Cari Robinson
About Cari Robinson
Cari Robinson (age 62) joined Aspen Aerogels’ Board in August 2024 and is a Class I director with a term expiring at the 2027 annual meeting. She is a former EVP & General Counsel of Revlon (2019–2022), spent nearly two decades at IBM including as VP, Assistant General Counsel, Investigations & Cybersecurity, previously served as an AUSA in SDNY, and began her career at Davis Polk. She holds a BA from Vassar and a JD from Emory; the Board cites her legal, regulatory, governance, crisis management, and cybersecurity expertise as key qualifications .
Past Roles
| Organization | Role | Tenure | Committees/Impact |
|---|---|---|---|
| Revlon, Inc. | EVP & General Counsel; oversaw legal, compliance, regulatory, corporate governance, physical security | Jul 2019 – Jan 2022 | Global oversight of legal, governance and compliance functions |
| IBM | Associate GC, Corporate Litigation; VP, Assistant GC, Investigations & Cybersecurity | Oct 2000 – Jul 2019 | Established and led global investigations and cybersecurity response teams |
| U.S. Attorney’s Office, SDNY | Assistant U.S. Attorney, Criminal Division | (prior to 2000; exact dates not disclosed) | Prosecutorial experience |
| Davis Polk & Wardwell | Associate | (prior to AUSA; exact dates not disclosed) | Corporate/legal training |
External Roles
| Organization | Role | Tenure | Notes |
|---|---|---|---|
| August Strategic Communications | Senior Managing Director | Since Jul 2023 | Strategic communications and crisis advisory firm |
| Black Dog Advisory, LLC | Founder | Since Feb 2023 | Advisory on transformation, risk, governance, cybersecurity, compliance and regulatory issues |
| Public company boards | — | — | No other public company directorships disclosed in last five years |
Board Governance
| Item | Detail |
|---|---|
| Independence | Board determined all directors other than CEO Donald Young are independent (NYSE definition) . |
| Classification & Term | Class I; term ends at 2027 annual meeting . |
| Committees (2024–present) | Appointed to Audit Committee and Nominating, Governance & Sustainability (NG&S) Committee in Aug 2024 . |
| Committee leadership (effective after 2025 annual meeting) | Chair, NG&S Committee; Member, Audit Committee (per March 4, 2025 8‑K) . |
| Attendance | 2024: Board met 9 times; committees met 20 times; no director attended fewer than 75% of aggregate meetings; all then‑serving directors attended the 2024 annual meeting . |
| Overboarding policy | Board limits directors to not more than four other public company boards; all directors comply . |
| Executive sessions | Audit and Compensation committees meet regularly in executive session . |
| Risk oversight & cyber | Audit Committee oversees ERM and cybersecurity and has a Cybersecurity Subcommittee that meets quarterly . |
Fixed Compensation
| 2024 Director Compensation (USD) | Fees Earned (Cash) | Stock Awards | Stock Options | Total |
|---|---|---|---|---|
| Cari Robinson | $7,216 | $44,330 | $26,917 | $78,463 |
| Non-Employee Director Cash Retainer Structure | Chair (Annual) | Member (Annual) |
|---|---|---|
| Board of Directors (2025 policy) | $90,000 | $45,000 |
| Audit Committee | $20,000 | $7,500 |
| Compensation & Leadership Development | $20,000 | $5,000 |
| Nominating, Governance & Sustainability | $10,000 | $4,000 |
- Additional meetings: For meetings above thresholds (Board >12; Audit >12; others >8), the Board may approve one‑time additional cash retainers, capped at $45,000 per year .

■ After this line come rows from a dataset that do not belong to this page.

Fixpoint find_loop (fuel : nat) (b : aesd_circular_buffer) (char_offset : Z)
    (st : find_state) : outcome find_state :=
  match fuel with
  | O => Fault OutOfFuel
  | S fuel =>
      match find_body b char_offset st with
      | Fault f => Fault f
      | Done st' => if find_continue b st' then find_loop fuel b char_offset st' else Done st'
      end
  end.

(** Ten iterations visit every slot. *)
Definition find_fuel : nat := 10.

Definition aesd_circular_buffer_find_entry_offset_for_fpos
    (b : aesd_circular_buffer) (char_offset : Z) : outcome (option (Z * Z)) :=
  if aesd_circular_buffer_empty b then Done None
  else match find_loop find_fuel b char_offset (FindState (cb_out_offs b) 0 None) with
       | Done st => Done (p_entry st)
       | Fault f => Fault f
       end.

(** [aesd_circular_buffer_add_entry]: the new buffer is the state, the returned
    pointer (to be freed by the caller, or NULL) the result. *)
Definition aesd_circular_buffer_add_entry (add_entry : aesd_buffer_entry)
    : M aesd_circular_buffer ptr :=
  let! b0 := mget in
  let! replaced_entry :=
    (if aesd_circular_buffer_full b0 then
       let! old := mlift (entry_at b0 (cb_in_offs b0)) in
       mput (CircularBuffer (cb_entry b0) (cb_in_offs b0) (next_offs (cb_out_offs b0))
               (cb_num_entries b0) (cb_size b0 -u64 be_size old));;
       ret (be_buffptr old)
     else
       mput (CircularBuffer (cb_entry b0) (cb_in_offs b0) (cb_out_offs b0)
               (u8 (cb_num_entries b0 + 1)) (cb_size b0));;
       ret PNull) in
  let! b1 := mget in
  let! b2 := mlift (set_entry b1 (cb_in_offs b1) add_entry) in
  mput (CircularBuffer (cb_entry b2) (next_offs (cb_in_offs b2)) (cb_out_offs b2)
          (cb_num_entries b2) (cb_size b2 +u64 be_size add_entry));;
  ret replaced_entry.

(** [aesd_circular_buffer_get_entry_fpos]. [index] is an [unsigned int], [offset]
    a [size_t], the running position an [int], the loop counter a [uint8_t]. *)
Definition offs_plus (b : aesd_circular_buffer) (i : Z) : Z :=
  u32 (cb_out_offs b + i) mod AESDCHAR_MAX_WRITE_OPERATIONS_SUPPORTED.

Fixpoint fpos_loop (fuel : nat) (b : aesd_circular_buffer) (index i entry_fpos : Z)
    : outcome Z :=
  if i <? index then
    match fuel with
    | O => Fault OutOfFuel
    | S fuel =>
        match entry_at b (offs_plus b i) with
        | Done e => fpos_loop fuel b index (u8 (i + 1)) (i32 (u64 entry_fpos +u64 be_size e))
        | Fault f => Fault f
        end
    end
  else Done entry_fpos.

(** The counter has eight bits, so a loop that ends does so within 256 rounds. *)
Definition fpos_fuel : nat := 256.

Definition aesd_circular_buffer_get_entry_fpos (b : aesd_circular_buffer)
    (index offset : Z) : outcome Z :=
  if cb_num_entries b <=? index then Done (-1)
  else match entry_at b (offs_plus b index) with
       | Fault f => Fault f
       | Done e =>
           if be_size e <=? offset then Done (-1)
           else match fpos_loop fpos_fuel b index 0 0 with
                | Done entry_fpos => Done (i32 (u64 entry_fpos +u64 offset))
                | Fault f => Fault f
                end
       end.

(** [aesd_circular_buffer_init] *)
Definition aesd_circular_buffer_init : aesd_circular_buffer :=
  CircularBuffer (replicate 10 zero_entry) 0 0 0 0.

(** The loop of [AESD_CIRCULAR_BUFFER_FOREACH]: [body] on every slot of [entry[]]
    from index 0 up. *)
Fixpoint foreach_from {S} (n : nat) (b : aesd_circular_buffer) (index : Z)
    (body : aesd_buffer_entry -> M S unit) : M S unit :=
  match n with
  | O => ret tt
  | Datatypes.S n =>
      let! e := mlift (entry_at b index) in
      body e;;
      foreach_from n b (u8 (index + 1)) body
  end.
Definition AESD_CIRCULAR_BUFFER_FOREACH {S} (b : aesd_circular_buffer)
    (body : aesd_buffer_entry -> M S unit) : M S unit :=
  foreach_from (Z.to_nat AESDCHAR_MAX_WRITE_OPERATIONS_SUPPORTED) b 0 body.

(** ** The abstract view *)

(** The slots from [out_offs] on, wrapping around: the live entries, oldest first,
    and then the unused slots. *)
Definition ring (b : aesd_circular_buffer) : list aesd_buffer_entry :=
  rotate (Z.to_nat (cb_out_offs b)) (cb_entry b).
Definition contents (b : aesd_circular_buffer) : list aesd_buffer_entry :=
  take (Z.to_nat (cb_num_entries b)) (ring b).
Definition unused (b : aesd_circular_buffer) : list aesd_buffer_entry :=
  drop (Z.to_nat (cb_num_entries b)) (ring b).

Definition total (l : list aesd_buffer_entry) : Z := zsum (be_size <$> l).

(** The slot index of the [k]-th oldest entry. *)
Definition slot (b : aesd_circular_buffer) (k : nat) : Z :=
  (cb_out_offs b + Z.of_nat k) mod 10.

Definition entry_ok (mx : Z) (e : aesd_buffer_entry) : Prop := 0 <= be_size e <= mx.

(** Well-formedness; [mx] bounds the size of one entry. *)
Record cb_wf (mx : Z) (b : aesd_circular_buffer) : Prop := {
  wf_len : length (cb_entry b) = 10%nat;
  wf_out : 0 <= cb_out_offs b < 10;
  wf_num : 0 <= cb_num_entries b <= 10;
  wf_in : cb_in_offs b = (cb_out_offs b + cb_num_entries b) mod 10;
  wf_entries : Forall (entry_ok mx) (contents b);
  wf_size : cb_size b = total (contents b);
  wf_unused : Forall (eq zero_entry) (unused b);
}.

(** Reference search: which entry of a list holds offset [off] of its
    concatenation, and where in that entry. *)
Fixpoint locate (l : list aesd_buffer_entry) (off : Z) : option (nat * Z) :=
  match l with
  | [] => None
  | e :: l =>
      if off <? be_size e then Some (O, off)
      else (fun '(i, o) => (S i, o)) <$> locate l (off - be_size e)
  end.

(** Reference insertion into a history of at most ten entries: the history, and
    the entry that falls out. *)
Definition push (l : list aesd_buffer_entry) (e : aesd_buffer_entry)
    : list aesd_buffer_entry := lastn 10 (l ++ [e]).
Definition evicted (l : list aesd_buffer_entry) : option aesd_buffer_entry :=
  if decide (length l = 10%nat) then head l else None.

(** ** Slots and the ring *)

Lemma total_nil : total [] = 0.
Proof. done. Qed.
Lemma total_cons e l : total (e :: l) = be_size e + total l.
Proof. done. Qed.
Lemma total_app l k : total (l ++ k) = total l + total k.
Proof. unfold total. by rewrite fmap_app, zsum_app. Qed.

Lemma total_bounds mx l :
  Forall (entry_ok mx) l -> 0 <= total l <= mx * Z.of_nat (length l).
Proof.
  induction 1 as [|e l [? ?] _ IH]; [rewrite total_nil; simpl length; lia|].
  rewrite total_cons. simpl length. rewrite Nat2Z.inj_succ. lia.
Qed.

Lemma next_offs_mod o : next_offs o = (o + 1) mod 10.
Proof.
  unfold next_offs, AESDCHAR_MAX_WRITE_OPERATIONS_SUPPORTED.
  pose proof (Z.mod_pos_bound (o + 1) 10). apply u8_small. lia.
Qed.

Lemma rotate_lt {A} n (l : list A) :
  (n < length l)%nat -> rotate n l = drop n l ++ take n l.
Proof. intros. unfold rotate. by rewrite Nat.mod_small. Qed.

(** Overwriting the oldest slot and moving the start past it appends. *)
Lemma rotate_next {A} n (l : list A) x :
  (n < length l)%nat ->
  rotate (S n mod length l) (<[n := x]> l) = drop 1 (rotate n l) ++ [x].
Proof.
  intros Hn. destruct (lookup_lt_is_Some_2 l n Hn) as [y Hy].
  apply list_elem_of_split_length in Hy as (l1 & l2 & -> & ->).
  rewrite insert_app_r_alt, Nat.sub_diag by lia. simpl.
  rewrite (rotate_lt (length l1)) by done. rewrite drop_app_length, take_app_length.
  simpl. rewrite drop_0. rewrite length_app. simpl length.
  destruct l2 as [|z l2].
  - simpl length. replace (length l1 + 1)%nat with (S (length l1)) by lia.
    rewrite Nat.Div0.mod_same. unfold rotate. rewrite Nat.Div0.mod_0_l, drop_0, take_0.
    by rewrite app_nil_r.
  - rewrite Nat.mod_small by (simpl; lia).
    rewrite rotate_lt by (rewrite length_app; simpl; lia).
    rewrite (cons_middle x), app_assoc.
    rewrite drop_app_length', take_app_length' by (rewrite length_app; simpl; lia).
    by rewrite app_assoc.
Qed.

Lemma length_ring b : length (ring b) = length (cb_entry b).
Proof. apply length_rotate. Qed.

Lemma contents_unused b : contents b ++ unused b = ring b.
Proof. apply take_drop. Qed.

(** The slots of [entry[]] are the live entries and the unused slots. *)
Lemma entry_perm b : cb_entry b ≡ₚ contents b ++ unused b.
Proof.
  rewrite contents_unused. unfold ring, rotate.
  rewrite (Permutation_app_comm (drop _ _)). by rewrite take_drop.
Qed.

Section wf.
Context {mx : Z} {b : aesd_circular_buffer} (Hwf : cb_wf mx b).

Lemma length_contents : length (contents b) = Z.to_nat (cb_num_entries b).
Proof.
  unfold contents. rewrite length_take, length_ring, (wf_len _ _ Hwf).
  pose proof (wf_num _ _ Hwf). lia.
Qed.
Lemma zlen_contents : zlen (contents b) = cb_num_entries b.
Proof. unfold zlen. rewrite length_contents. pose proof (wf_num _ _ Hwf). lia. Qed.
Lemma length_contents_le : (length (contents b) <= 10)%nat.
Proof. rewrite length_contents. pose proof (wf_num _ _ Hwf). lia. Qed.
Lemma length_unused : length (unused b) = (10 - length (contents b))%nat.
Proof.
  unfold unused. rewrite length_drop, length_ring, (wf_len _ _ Hwf), length_contents. done.
Qed.
Lemma contents_total_bounds : 0 <= total (contents b) <= mx * cb_num_entries b.
Proof. rewrite <- zlen_contents. apply total_bounds, wf_entries, Hwf. Qed.
Lemma wf_mx_nonneg : contents b <> [] -> 0 <= mx.
Proof.
  intros Hne. pose proof (wf_entries _ _ Hwf) as HF.
  destruct (contents b) as [|e l]; [done|]. apply Forall_cons in HF as [[? ?] _]. lia.
Qed.

Lemma slot_range k : 0 <= slot b k < 10.
Proof. apply Z.mod_pos_bound. lia. Qed.
Lemma slot_0 : slot b 0 = cb_out_offs b.
Proof. unfold slot. pose proof (wf_out _ _ Hwf). rewrite Z.mod_small; lia. Qed.
Lemma slot_S k : next_offs (slot b k) = slot b (S k).
Proof.
  rewrite next_offs_mod. unfold slot. rewrite Zplus_mod_idemp_l. f_equal. lia.
Qed.
Lemma slot_in : slot b (Z.to_nat (cb_num_entries b)) = cb_in_offs b.
Proof.
  unfold slot. rewrite (wf_in _ _ Hwf). pose proof (wf_num _ _ Hwf). f_equal. lia.
Qed.
(** Distinct distances below ten give distinct slots. *)
Lemma slot_inj j k : (j < 10)%nat -> (k <= 10)%nat -> slot b j = slot b k ->
  j = k \/ (j = 0 /\ k = 10)%nat.
Proof.
  unfold slot. intros Hj Hk E.
  pose proof (Z.div_mod (cb_out_offs b + Z.of_nat j) 10).
  pose proof (Z.div_mod (cb_out_offs b + Z.of_nat k) 10). lia.
Qed.
(* ===== verification/CharDriver.v ===== *)
(** The character driver ([aesd-char-driver/main.c], [aesdchar.h], [aesd_ioctl.h]).

    Each file operation is a computation over the [world]: kernel heap, user
    memory, open files, device registry and the one [aesd_device]. A [struct
    file] is named by a key of [w_files]; a [loff_t *f_pos] argument is passed by
    value and returned. The lock is taken and released where the code does so,
    so a missing unlock shows up as a [LockFault] of the next operation. *)

From S2P Require Import Prelude CMonad KHeap CircularBuffer KernelApi DeviceSpec.
Local Open Scope Z_scope.
Local Open Scope cint_scope.
Local Open Scope cmonad_scope.

(** [struct aesd_dev], without the [cdev], whose state is in the registry. *)
Record aesd_dev := AesdDev {
  circular_buffer : aesd_circular_buffer;
  staging_entry : aesd_buffer_entry;
  lock : bool;
}.

(** The only device pointer a file can hold is [&aesd_device]. *)
Inductive dev_ptr := NoDev | AesdDevice.

Record file := File { private_data : dev_ptr; f_pos : Z (* loff_t *) }.

Record world := World {
  w_heap : heap;
  w_umem : umem;
  w_files : gmap positive file;
  w_chrdevs : chrdevs;
  aesd_major : Z;
  aesd_device : aesd_dev;
}.

Definition aesd_minor : Z := 0.

Definition with_heap (h : heap) (w : world) : world :=
  World h (w_umem w) (w_files w) (w_chrdevs w) (aesd_major w) (aesd_device w).
Definition with_umem (u : umem) (w : world) : world :=
  World (w_heap w) u (w_files w) (w_chrdevs w) (aesd_major w) (aesd_device w).
Definition with_files (fs : gmap positive file) (w : world) : world :=
  World (w_heap w) (w_umem w) fs (w_chrdevs w) (aesd_major w) (aesd_device w).
Definition with_chrdevs (c : chrdevs) (w : world) : world :=
  World (w_heap w) (w_umem w) (w_files w) c (aesd_major w) (aesd_device w).
Definition with_major (m : Z) (w : world) : world :=
  World (w_heap w) (w_umem w) (w_files w) (w_chrdevs w) m (aesd_device w).
Definition with_device (d : aesd_dev) (w : world) : world :=
  World (w_heap w) (w_umem w) (w_files w) (w_chrdevs w) (aesd_major w) d.
Definition with_lock (b : bool) (w : world) : world :=
  with_device (AesdDev (circular_buffer (aesd_device w)) (staging_entry (aesd_device w)) b) w.
Definition with_staging (e : aesd_buffer_entry) (w : world) : world :=
  with_device (AesdDev (circular_buffer (aesd_device w)) e (lock (aesd_device w))) w.
Definition with_buffer (b : aesd_circular_buffer) (w : world) : world :=
  with_device (AesdDev b (staging_entry (aesd_device w)) (lock (aesd_device w))) w.

(** [_IOWR(AESD_IOC_MAGIC, 1, struct aesd_seekto)]; the struct has two [uint32_t]. *)
Definition AESD_IOC_MAGIC : Z := 22.
Definition sizeof_aesd_seekto : Z := 8.
Definition AESDCHAR_IOCSEEKTO `{Kernel} : Z := IOWR AESD_IOC_MAGIC 1 sizeof_aesd_seekto.

(** A little-endian unsigned integer, and the struct laid out in memory. *)
Fixpoint le_decode (bs : bytes) : Z :=
  match bs with
  | [] => 0
  | c :: bs => char_code c + 256 * le_decode bs
  end.
Definition decode_seekto (bs : bytes) : aesd_seekto :=
  AesdSeekto (le_decode (take 4 bs)) (le_decode (take 4 (drop 4 bs))).

Section driver.
Context {K : Kernel}.

(** *** Kernel calls, over the world *)

Definition do_kmalloc (n : Z) : M world ptr :=
  let! w := mget in
  let '(p, h) := kmalloc n (w_heap w) in
  mput (with_heap h w);; ret p.
Definition do_kfree (p : ptr) : M world unit :=
  let! w := mget in
  let! h := mopt BadFree (kfree p (w_heap w)) in
  mput (with_heap h w).
Definition do_memcpy (dst : ptr) (src : ptr) (n : Z) : M world unit :=
  let! w := mget in
  let! bs := mlift (read_range (w_heap w) src 0 n) in
  let! h := mlift (write_range (w_heap w) dst 0 bs) in
  mput (with_heap h w).
(** [copy_from_user(dst + off, from, n)] *)
Definition do_copy_from_user (dst : ptr) (off from n : Z) : M world Z :=
  let! w := mget in
  let '(not_copied, bs) := copy_from_user (w_umem w) from n in
  let! h := mlift (write_range (w_heap w) dst off bs) in
  mput (with_heap h w);; ret not_copied.
(** [copy_to_user(to, src + off, n)] *)
Definition do_copy_to_user (to : Z) (src : ptr) (off n : Z) : M world Z :=
  let! w := mget in
  let! bs := mlift (read_range (w_heap w) src off n) in
  let '(not_copied, u) := copy_to_user (w_umem w) to bs in
  mput (with_umem u w);; ret not_copied.
Definition do_mutex (op : bool -> option bool) : M world unit :=
  let! w := mget in
  let! b := mopt LockFault (op (lock (aesd_device w))) in
  mput (with_lock b w).

(** Run a circular buffer operation on the device's buffer. *)
Definition on_buffer {A} (m : M aesd_circular_buffer A) : M world A := fun w =>
  match m (circular_buffer (aesd_device w)) with
  | Done (a, b) => Done (a, with_buffer b w)
  | Fault f => Fault f
  end.
Definition get_buffer : M world aesd_circular_buffer :=
  mgets (fun w => circular_buffer (aesd_device w)).
Definition get_staging : M world aesd_buffer_entry :=
  mgets (fun w => staging_entry (aesd_device w)).

Definition get_file (filp : positive) : M world file :=
  let! w := mget in mopt BadAccess (w_files w !! filp).
Definition set_file (filp : positive) (f : file) : M world unit :=
  mmodify (fun w => with_files (<[filp := f]> (w_files w)) w).
Definition set_f_pos (filp : positive) (pos : Z) : M world unit :=
  let! f := get_file filp in set_file filp (File (private_data f) pos).

(** [aesd_dev_ptr = filp->private_data], then used: NULL is a fault. *)
Definition get_aesd_dev_ptr (filp : positive) : M world unit :=
  let! f := get_file filp in
  match private_data f with
  | AesdDevice => ret tt
  | NoDev => mfault BadAccess
  end.

(** *** File operations *)

Definition aesd_open (filp : positive) : M world Z :=
  let! f := get_file filp in
  set_file filp (File AesdDevice (f_pos f));;
  ret 0.

Definition aesd_release (filp : positive) : M world Z := ret 0.

Definition aesd_llseek (filp : positive) (off whence : Z) : M world Z :=
  get_aesd_dev_ptr filp;;
  do_mutex mutex_lock;;
  let! b := get_buffer in
  let! f := get_file filp in
  let '(retval, pos) := fixed_size_llseek (f_pos f) off whence (i64 (aesd_circular_buffer_size b)) in
  set_f_pos filp pos;;
  do_mutex mutex_unlock;;
  ret retval.

Definition MIN (a b : Z) : Z := if a <? b then a else b.

(** The result is [(retval, *f_pos)]. *)
Definition aesd_read (filp : positive) (buf count f_pos : Z) : M world (Z * Z) :=
  get_aesd_dev_ptr filp;;
  do_mutex mutex_lock;;
  let! b := get_buffer in
  let! found := mlift (aesd_circular_buffer_find_entry_offset_for_fpos b (u64 f_pos)) in
  let! retval :=
    match found with
    | None => ret 0
    | Some (i, buffer_entry_off) =>
        let! e := mlift (entry_at b i) in
        let retval := i64 (MIN count (be_size e -u64 buffer_entry_off)) in
        let! not_copied := do_copy_to_user buf (be_buffptr e) buffer_entry_off (u64 retval) in
        ret (if 0 <? not_copied then - EFAULT else retval)
    end in
  let f_pos' := if 0 <? retval then i64 (f_pos + retval) else f_pos in
  do_mutex mutex_unlock;;
  ret (retval, f_pos').

(** The branch taken when the new staging buffer is complete: hand it to the
    circular buffer, free what falls out, clear the staging entry. *)
Definition commit_staging : M world unit :=
  let! st := get_staging in
  let! old := on_buffer (aesd_circular_buffer_add_entry st) in
  do_kfree old;;
  mmodify (with_staging zero_entry).

(** The newline test on the last staged byte, and the result. *)
Definition finish_write (count : Z) : M world Z :=
  let! st := get_staging in
  let! w := mget in
  let! c := mlift (load (w_heap w) (be_buffptr st) (be_size st -u64 1)) in
  mwhen (bool_decide (c = NL)) commit_staging;;
  ret (i64 count).

(** A write up to the newline test: the error it ends with, or [None] with the bytes staged. *)
Definition stage_write (filp : positive) (buf count : Z) : M world (option Z) :=
  get_aesd_dev_ptr filp;;
  do_mutex mutex_lock;;
  let! st := get_staging in
  let! bufferptr := do_kmalloc (count +u64 be_size st) in
  if is_null bufferptr then ret (Some (- ENOMEM))
  else
    do_memcpy bufferptr (be_buffptr st) (be_size st);;
    let! not_copied := do_copy_from_user bufferptr (be_size st) buf count in
    if 0 <? not_copied then
      do_kfree bufferptr;; ret (Some (- EFAULT))
    else
      do_kfree (be_buffptr st);;
      mmodify (with_staging (BufferEntry bufferptr (be_size st +u64 count)));;
      ret None.

Definition aesd_write (filp : positive) (buf count f_pos : Z) : M world (Z * Z) :=
  let! error := stage_write filp buf count in
  let! retval := match error with Some err => ret err | None => finish_write count end in
  do_mutex mutex_unlock;;
  ret (retval, f_pos).

Definition aesd_adjust_file_offset (filp : positive) (cmd offset : Z) : M world Z :=
  get_aesd_dev_ptr filp;;
  do_mutex mutex_lock;;
  let! b := get_buffer in
  let! new_fpos := mlift (aesd_circular_buffer_get_entry_fpos b cmd offset) in
  let! retval :=
    if 0 <=? new_fpos then set_f_pos filp new_fpos;; ret 0 else ret (- EINVAL) in
  do_mutex mutex_unlock;;
  ret retval.

Definition aesd_ioctl (filp : positive) (cmd arg : Z) : M world Z :=
  if cmd =? AESDCHAR_IOCSEEKTO then
    let! w := mget in
    let '(not_copied, bs) := copy_from_user (w_umem w) arg sizeof_aesd_seekto in
    if negb (not_copied =? 0) then ret (- EFAULT)
    else
      let seekto := decode_seekto bs in
      aesd_adjust_file_offset filp (write_cmd seekto) (write_cmd_offset seekto)
  else ret (- ENOTTY).

(** *** Module life cycle *)

Definition aesd_setup_cdev : M world Z :=
  let! w := mget in
  let devno := MKDEV (aesd_major w) aesd_minor in
  let '(err, c) := cdev_add (w_chrdevs w) devno 1 in
  mput (with_chrdevs c w);; ret err.

Definition aesd_init_module : M world Z :=
  let! w := mget in
  let '(result, dev, c) := alloc_chrdev_region (w_chrdevs w) aesd_minor 1 in
  mput (with_major (MAJOR dev) (with_chrdevs c w));;
  if result <? 0 then ret result
  else
    mmodify (with_device (AesdDev aesd_circular_buffer_init zero_entry false));;
    let! result := aesd_setup_cdev in
    mwhen (negb (result =? 0))
      (mmodify (fun w => with_chrdevs (unregister_chrdev_region (w_chrdevs w) dev 1) w));;
    ret result.

Definition aesd_cleanup_module : M world unit :=
  let! w := mget in
  let devno := MKDEV (aesd_major w) aesd_minor in
  mmodify (fun w => with_chrdevs (cdev_del (w_chrdevs w) devno) w);;
  do_mutex mutex_destroy;;
  let! b := get_buffer in
  AESD_CIRCULAR_BUFFER_FOREACH b (fun entry => do_kfree (be_buffptr entry));;
  mmodify (fun w => with_chrdevs (unregister_chrdev_region (w_chrdevs w) devno 1) w).
End driver.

- Year-over-year change signal: Audit and Compensation chair fees increased to $20,000 from $15,000 in the prior policy, indicating elevated committee workload/oversight intensity .
Performance Compensation
| Equity Element | 2024 Grant Value | Instrument | Vesting Terms |
|---|---|---|---|
| Annual equity | $44,330 stock + $26,917 options | Restricted stock and stock options | Director equity generally vests on the earlier of (i) one year from grant or (ii) the day prior to the next annual meeting; options max 10‑year term . |
| Outstanding Director Equity at 12/31/2024 | Stock Options (count) | Restricted Stock (count) |
|---|---|---|
| Cari Robinson | 1,676 | 1,876 |
- Director equity policy: Annual grant equal to $85,000 split between restricted stock and options; pro‑rata equity for new directors; extended option exercise window (up to 2 years) post‑departure; potential service‑based acceleration at ≥3 years of service .
- Clawback: Company’s Compensation Recoupment Policy complies with SEC/NYSE rules and permits discretionary recoupment for misconduct (applies to incentive compensation; governance signal) .
- Hedging/pledging prohibited for directors .
Other Directorships & Interlocks
| Item | Detail |
|---|---|
| Current public company boards | None disclosed for Ms. Robinson . |
| Compensation committee interlocks | Company disclosed no interlocks; Ms. Robinson is not listed as a Compensation Committee member . |
| Related-party exposure | Audit Committee must pre‑approve related‑party transactions; 2024–2025 related‑party disclosure pertains to Koch affiliates; no transactions involving Ms. Robinson disclosed . |
Expertise & Qualifications
- Legal, regulatory, governance, crisis management, and cybersecurity expertise; extensive investigations and incident response leadership at IBM; public company GC experience at Revlon .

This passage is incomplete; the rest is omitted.